A pacifist and an emblematic figure in the history of France's youth hostel, or ajiste, movement, Jean Giono is identified by French historian Pascal Ory as one of the most representative writers of the Popular Front era (1936–38). With regard to Giono's Occupation-period essays, fiction, and documentary film, critics generally link the author to the “gauche collaboratrice” because of his “integral pacifism” or to the ideological reactionaryism of the Vichy regime due to his vocal commitment to rural regeneration. By contrast, Ory views Giono as an “involuntary contributor” who was “rediscovered” by Vichy propagandists. Determining where to position Giono ideologically between resistance and collaboration is only part of the following analysis. At the crux of the discussion is the cost of his outward apoliticism in the revolutionary hope of offering Europe a breath of fresh air.

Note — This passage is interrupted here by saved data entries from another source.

(* ===== verification/Records.v ===== *)
(** * The store's records (src/state.rs)

    The in-memory store: its records, its maps, and the serialized snapshot. *)
From S2P Require Import Prelude Text Json Env Models.

Record ContactRecord : Type := mkContactRecord {
  ct_id : string;
  ct_canonical_jid : option string;
  ct_lid : option string;
  ct_project_id : string;
  ct_company_id : string;
  ct_channel_account_id : option string;
  ct_phone_e164 : option string;
  ct_push_name : option string;
  ct_display_name : string;
  ct_profile_picture_media_id : option string;
  ct_business_description : option string;
  ct_profile_lookup_attempted_at : option time;
  ct_profile_lookup_failed_at : option time;
  ct_profile_lookup_failure_count : Z;
  ct_avatar_url : option string;
  ct_profile_picture_url : option string;
  ct_first_contact_at : time;
  ct_last_contact_at : time
}.
#[export] Instance eta_ContactRecord : Eta ContactRecord := λ r,
  mkContactRecord (ct_id r) (ct_canonical_jid r) (ct_lid r) (ct_project_id r)
    (ct_company_id r) (ct_channel_account_id r) (ct_phone_e164 r) (ct_push_name r)
    (ct_display_name r) (ct_profile_picture_media_id r) (ct_business_description r)
    (ct_profile_lookup_attempted_at r) (ct_profile_lookup_failed_at r)
    (ct_profile_lookup_failure_count r) (ct_avatar_url r) (ct_profile_picture_url r)
    (ct_first_contact_at r) (ct_last_contact_at r).

Record GroupMemberRecord : Type := mkGroupMemberRecord {
  gm_group_id : string;
  gm_contact_id : string;
  gm_wa_jid : option string;
  gm_phone_e164 : option string;
  gm_display_name : string;
  gm_role : string;
  gm_is_admin : bool;
  gm_joined_at : time;
  gm_updated_at : time;
  gm_last_seen_at : time
}.
#[export] Instance eta_GroupMemberRecord : Eta GroupMemberRecord := λ r,
  mkGroupMemberRecord (gm_group_id r) (gm_contact_id r) (gm_wa_jid r) (gm_phone_e164
    r) (gm_display_name r) (gm_role r) (gm_is_admin r) (gm_joined_at r) (gm_updated_at
    r) (gm_last_seen_at r).

Record GroupRecord : Type := mkGroupRecord {
  gr_wa_jid : option string;
  gr_subject : option string;
  gr_description : option string;
  gr_owner_jid : option string;
  gr_subject_owner_jid : option string;
  gr_profile_picture_media_id : option string;
  gr_avatar_url : option string;
  gr_profile_picture_url : option string;
  gr_created_at_wa : option time;
  gr_members_count : option Z;
  gr_admins_count : option Z
}.
#[export] Instance eta_GroupRecord : Eta GroupRecord := λ r,
  mkGroupRecord (gr_wa_jid r) (gr_subject r) (gr_description r) (gr_owner_jid r)
    (gr_subject_owner_jid r) (gr_profile_picture_media_id r) (gr_avatar_url r)
    (gr_profile_picture_url r) (gr_created_at_wa r) (gr_members_count r)
    (gr_admins_count r).

Record IdempotencyRecord : Type := mkIdempotencyRecord {
  idem_request_hash : string;
  idem_message_id : string
}.
#[export] Instance eta_IdempotencyRecord : Eta IdempotencyRecord := λ r,
  mkIdempotencyRecord (idem_request_hash r) (idem_message_id r).

Record MediaUploadIdempotencyRecord : Type := mkMediaUploadIdempotencyRecord {
  mui_request_hash : string;
  mui_media_id : string
}.
#[export] Instance eta_MediaUploadIdempotencyRecord : Eta MediaUploadIdempotencyRecord := λ r,
  mkMediaUploadIdempotencyRecord (mui_request_hash r) (mui_media_id r).

Record DirtyRecord : Type := mkDirtyRecord {
  dirty_conversation_id : string;
  dirty_max_seq : Z;
  dirty_reason : string;
  dirty_priority : Z;
  dirty_available_at : time;
  dirty_lease_token : option string;
  dirty_locked_until : option time
}.
#[export] Instance eta_DirtyRecord : Eta DirtyRecord := λ r,
  mkDirtyRecord (dirty_conversation_id r) (dirty_max_seq r) (dirty_reason r)
    (dirty_priority r) (dirty_available_at r) (dirty_lease_token r)
    (dirty_locked_until r).

Record DirtyLeaseRecord : Type := mkDirtyLeaseRecord {
  lease_lease_token : string;
  lease_locked_until : time;
  lease_max_seq : Z
}.
#[export] Instance eta_DirtyLeaseRecord : Eta DirtyLeaseRecord := λ r,
  mkDirtyLeaseRecord (lease_lease_token r) (lease_locked_until r) (lease_max_seq r).

(** Tuple keys: (project, company), (project, company, key or conversation),
    (project, company, consumer, conversation). *)
Abbreviation key2 := (string * string)%type.
Abbreviation key3 := (string * string * string)%type.
Abbreviation key4 := (string * string * string * string)%type.

Record StoreInner : Type := mkStoreInner {
  st_projects : gmap string Value;
  st_companies : gmap key2 Value;
  st_api_keys : gmap string Value;
  st_channels : gmap string Value;
  st_conversations : gmap string Conversation;
  st_messages_by_conversation : gmap string (list Message);
  st_messages_by_id : gmap string Message;
  st_idempotency : gmap key3 IdempotencyRecord;
  st_media_upload_idempotency : gmap key3 MediaUploadIdempotencyRecord;
  st_media_upload_idempotency_inflight : gmap key3 string;
  st_dirty : gmap key3 DirtyRecord;
  st_dirty_leases : gmap key4 DirtyLeaseRecord;
  st_consumer_state : gmap key4 Z;
  st_contacts : gmap string ContactRecord;
  st_groups : gmap string GroupRecord;
  st_group_members : gmap string (gmap string GroupMemberRecord);
  st_group_profile_refreshes : gmap string time;
  st_media : gmap string MediaObject;
  st_transcripts : gmap string Transcript;
  st_qr : gmap string QrState;
  st_events : list CommonEvent;
  st_internal_processed_event_ids : gset string;
  st_callbacks : gmap string Value;
  st_webhook_delivery_attempts : list WebhookDeliveryAttempt;
  st_audit_logs : list Value
}.
#[export] Instance eta_StoreInner : Eta StoreInner := λ r,
  mkStoreInner (st_projects r) (st_companies r) (st_api_keys r) (st_channels r)
    (st_conversations r) (st_messages_by_conversation r) (st_messages_by_id r)
    (st_idempotency r) (st_media_upload_idempotency r)
    (st_media_upload_idempotency_inflight r) (st_dirty r) (st_dirty_leases r)
    (st_consumer_state r) (st_contacts r) (st_groups r) (st_group_members r)
    (st_group_profile_refreshes r) (st_media r) (st_transcripts r) (st_qr r)
    (st_events r) (st_internal_processed_event_ids r) (st_callbacks r)
    (st_webhook_delivery_attempts r) (st_audit_logs r).

(** [StoreInner::default()] *)
Definition empty_store : StoreInner :=
  mkStoreInner ∅ ∅ ∅ ∅ ∅ ∅ ∅ ∅ ∅ ∅ ∅ ∅ ∅ ∅ ∅ ∅ ∅ ∅ ∅ ∅ [] ∅ ∅ [] [].

(** The snapshot written to disk or to the database: maps with tuple keys
    become lists of pairs; what is only meaningful in a running process
    (uploads in flight, claimed work events) is left out. *)
Record PersistedStore : Type := mkPersistedStore {
  ps_projects : gmap string Value;
  ps_companies : list (key2 * Value);
  ps_api_keys : gmap string Value;
  ps_channels : gmap string Value;
  ps_conversations : gmap string Conversation;
  ps_messages_by_conversation : gmap string (list Message);
  ps_messages_by_id : gmap string Message;
  ps_idempotency : list (key3 * IdempotencyRecord);
  ps_media_upload_idempotency : list (key3 * MediaUploadIdempotencyRecord);
  ps_dirty : list (key3 * DirtyRecord);
  ps_dirty_leases : list (key4 * DirtyLeaseRecord);
  ps_consumer_state : list (key4 * Z);
  ps_contacts : gmap string ContactRecord;
  ps_groups : gmap string GroupRecord;
  ps_group_members : gmap string (gmap string GroupMemberRecord);
  ps_group_profile_refreshes : gmap string time;
  ps_media : gmap string MediaObject;
  ps_transcripts : gmap string Transcript;
  ps_qr : gmap string QrState;
  ps_events : list CommonEvent;
  ps_callbacks : gmap string Value;
  ps_webhook_delivery_attempts : list WebhookDeliveryAttempt;
  ps_audit_logs : list Value
}.
#[export] Instance eta_PersistedStore : Eta PersistedStore := λ r,
  mkPersistedStore (ps_projects r) (ps_companies r) (ps_api_keys r) (ps_channels r)
    (ps_conversations r) (ps_messages_by_conversation r) (ps_messages_by_id r)
    (ps_idempotency r) (ps_media_upload_idempotency r) (ps_dirty r) (ps_dirty_leases
    r) (ps_consumer_state r) (ps_contacts r) (ps_groups r) (ps_group_members r)
    (ps_group_profile_refreshes r) (ps_media r) (ps_transcripts r) (ps_qr r)
    (ps_events r) (ps_callbacks r) (ps_webhook_delivery_attempts r) (ps_audit_logs r).

Definition channel_belongs_to_company (channel : Value) (project_id company_id : string)
  : bool :=
  bool_decide (get_str channel "project_id" = Some project_id)
  && bool_decide (get_str channel "company_id" = Some company_id).

Definition conversation_matches_tenant (conversation : Conversation)
    (project_id company_id : string) : bool :=
  bool_decide (conv_project_id conversation = project_id)
  && bool_decide (conv_company_id conversation = company_id).

(** The same test on a contact, a message, a media object, a transcript. *)
Definition contact_of_tenant (c : ContactRecord) (project_id company_id : string) : bool :=
  bool_decide (ct_project_id c = project_id) && bool_decide (ct_company_id c = company_id).
Definition message_of_tenant (m : Message) (project_id company_id : string) : bool :=
  bool_decide (msg_project_id m = project_id) && bool_decide (msg_company_id m = company_id).
Definition media_of_tenant (m : MediaObject) (project_id company_id : string) : bool :=
  bool_decide (media_project_id m = project_id) && bool_decide (media_company_id m = company_id).
Definition transcript_of_tenant (t : Transcript) (project_id company_id : string) : bool :=
  bool_decide (tr_project_id t = project_id) && bool_decide (tr_company_id t = company_id).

Pacifiste et figure symbolique de l'histoire de l'ajisme en France, Jean Giono est cité par l'historien Pascal Ory parmi les écrivains représentatifs de l'ère du Front populaire (1936–38). A l'égard de ses essais, romans et de son film documentaire produits sous l'Occupation, les critiques ont tendance à associer Giono à la « gauche collaboratrice » à cause de son « pacifisme intégral » ou à l'idéologie réactionnaire du régime de Vichy dû à sa position en faveur de la renaissance rurale. Par contraste, Ory voit Giono comme un « contributeur involontaire » qui a été « redécouvert » par les propagandistes de Vichy. L'analyse qui suit n'évoque qu'en partie le placement idéologique de Giono entre la résistance et la collaboration. Le coût de son attitude apolitique dans l'espoir révolutionnaire d'offrir à l'Europe une bouffée d'air frais est au cœur de la discussion.